• ENTRIES PROVIDED:
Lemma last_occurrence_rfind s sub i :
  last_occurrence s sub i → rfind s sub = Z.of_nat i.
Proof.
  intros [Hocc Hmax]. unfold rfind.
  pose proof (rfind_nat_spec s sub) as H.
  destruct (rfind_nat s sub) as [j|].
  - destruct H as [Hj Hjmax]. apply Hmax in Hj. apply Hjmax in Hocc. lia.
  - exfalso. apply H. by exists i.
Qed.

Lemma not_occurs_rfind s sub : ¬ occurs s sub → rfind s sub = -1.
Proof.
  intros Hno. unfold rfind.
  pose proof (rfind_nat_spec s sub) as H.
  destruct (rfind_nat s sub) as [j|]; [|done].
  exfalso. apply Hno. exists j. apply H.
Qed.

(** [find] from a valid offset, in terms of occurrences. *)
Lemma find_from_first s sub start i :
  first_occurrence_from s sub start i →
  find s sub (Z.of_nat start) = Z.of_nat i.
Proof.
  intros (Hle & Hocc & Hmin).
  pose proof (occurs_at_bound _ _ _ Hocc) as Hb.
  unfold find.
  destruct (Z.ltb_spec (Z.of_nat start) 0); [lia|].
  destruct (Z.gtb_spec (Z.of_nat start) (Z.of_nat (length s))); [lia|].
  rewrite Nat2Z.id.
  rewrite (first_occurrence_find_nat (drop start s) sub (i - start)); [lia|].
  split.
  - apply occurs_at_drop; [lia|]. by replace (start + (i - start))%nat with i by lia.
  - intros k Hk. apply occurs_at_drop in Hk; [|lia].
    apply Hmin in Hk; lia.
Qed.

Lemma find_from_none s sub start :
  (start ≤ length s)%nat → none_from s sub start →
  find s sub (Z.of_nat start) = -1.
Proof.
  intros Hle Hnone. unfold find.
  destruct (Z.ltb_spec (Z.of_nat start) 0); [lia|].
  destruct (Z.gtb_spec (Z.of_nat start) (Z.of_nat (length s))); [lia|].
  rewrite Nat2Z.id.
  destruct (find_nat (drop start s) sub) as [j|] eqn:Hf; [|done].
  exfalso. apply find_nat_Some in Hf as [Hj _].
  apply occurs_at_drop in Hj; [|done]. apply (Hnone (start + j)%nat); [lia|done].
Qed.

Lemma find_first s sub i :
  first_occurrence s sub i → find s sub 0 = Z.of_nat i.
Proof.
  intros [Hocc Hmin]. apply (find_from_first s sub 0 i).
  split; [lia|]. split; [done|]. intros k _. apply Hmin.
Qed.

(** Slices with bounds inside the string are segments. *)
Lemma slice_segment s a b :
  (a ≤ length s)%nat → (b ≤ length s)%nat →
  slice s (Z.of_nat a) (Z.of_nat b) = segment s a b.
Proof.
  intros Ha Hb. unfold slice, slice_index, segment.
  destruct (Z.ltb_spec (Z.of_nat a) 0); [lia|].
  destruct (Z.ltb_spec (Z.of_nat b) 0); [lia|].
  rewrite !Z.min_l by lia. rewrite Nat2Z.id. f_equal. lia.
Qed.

• THE TASK: Write down all of the records again, word for word.

• RESPONSE:
Lemma last_occurrence_rfind s sub i :
  last_occurrence s sub i → rfind s sub = Z.of_nat i.
Proof.
  intros [Hocc Hmax]. unfold rfind.
  pose proof (rfind_nat_spec s sub) as H.
  destruct (rfind_nat s sub) as [j|].
  - destruct H as [Hj Hjmax]. apply Hmax in Hj. apply Hjmax in Hocc. lia.
  - exfalso. apply H. by exists i.
Qed.

Lemma not_occurs_rfind s sub : ¬ occurs s sub → rfind s sub = -1.
Proof.
  intros Hno. unfold rfind.
  pose proof (rfind_nat_spec s sub) as H.
  destruct (rfind_nat s sub) as [j|]; [|done].
  exfalso. apply Hno. exists j. apply H.
Qed.

(** [find] from a valid offset, in terms of occurrences. *)
Lemma find_from_first s sub start i :
  first_occurrence_from s sub start i →
  find s sub (Z.of_nat start) = Z.of_nat i.
Proof.
  intros (Hle & Hocc & Hmin).
  pose proof (occurs_at_bound _ _ _ Hocc) as Hb.
  unfold find.
  destruct (Z.ltb_spec (Z.of_nat start) 0); [lia|].
  destruct (Z.gtb_spec (Z.of_nat start) (Z.of_nat (length s))); [lia|].
  rewrite Nat2Z.id.
  rewrite (first_occurrence_find_nat (drop start s) sub (i - start)); [lia|].
  split.
  - apply occurs_at_drop; [lia|]. by replace (start + (i - start))%nat with i by lia.
  - intros k Hk. apply occurs_at_drop in Hk; [|lia].
    apply Hmin in Hk; lia.
Qed.

Lemma find_from_none s sub start :
  (start ≤ length s)%nat → none_from s sub start →
  find s sub (Z.of_nat start) = -1.
Proof.
  intros Hle Hnone. unfold find.
  destruct (Z.ltb_spec (Z.of_nat start) 0); [lia|].
  destruct (Z.gtb_spec (Z.of_nat start) (Z.of_nat (length s))); [lia|].
  rewrite Nat2Z.id.
  destruct (find_nat (drop start s) sub) as [j|] eqn:Hf; [|done].
  exfalso. apply find_nat_Some in Hf as [Hj _].
  apply occurs_at_drop in Hj; [|done]. apply (Hnone (start + j)%nat); [lia|done].
Qed.

Lemma find_first s sub i :
  first_occurrence s sub i → find s sub 0 = Z.of_nat i.
Proof.
  intros [Hocc Hmin]. apply (find_from_first s sub 0 i).
  split; [lia|]. split; [done|]. intros k _. apply Hmin.
Qed.

(** Slices with bounds inside the string are segments. *)
Lemma slice_segment s a b :
  (a ≤ length s)%nat → (b ≤ length s)%nat →
  slice s (Z.of_nat a) (Z.of_nat b) = segment s a b.
Proof.
  intros Ha Hb. unfold slice, slice_index, segment.
  destruct (Z.ltb_spec (Z.of_nat a) 0); [lia|].
  destruct (Z.ltb_spec (Z.of_nat b) 0); [lia|].
  rewrite !Z.min_l by lia. rewrite Nat2Z.id. f_equal. lia.
Qed.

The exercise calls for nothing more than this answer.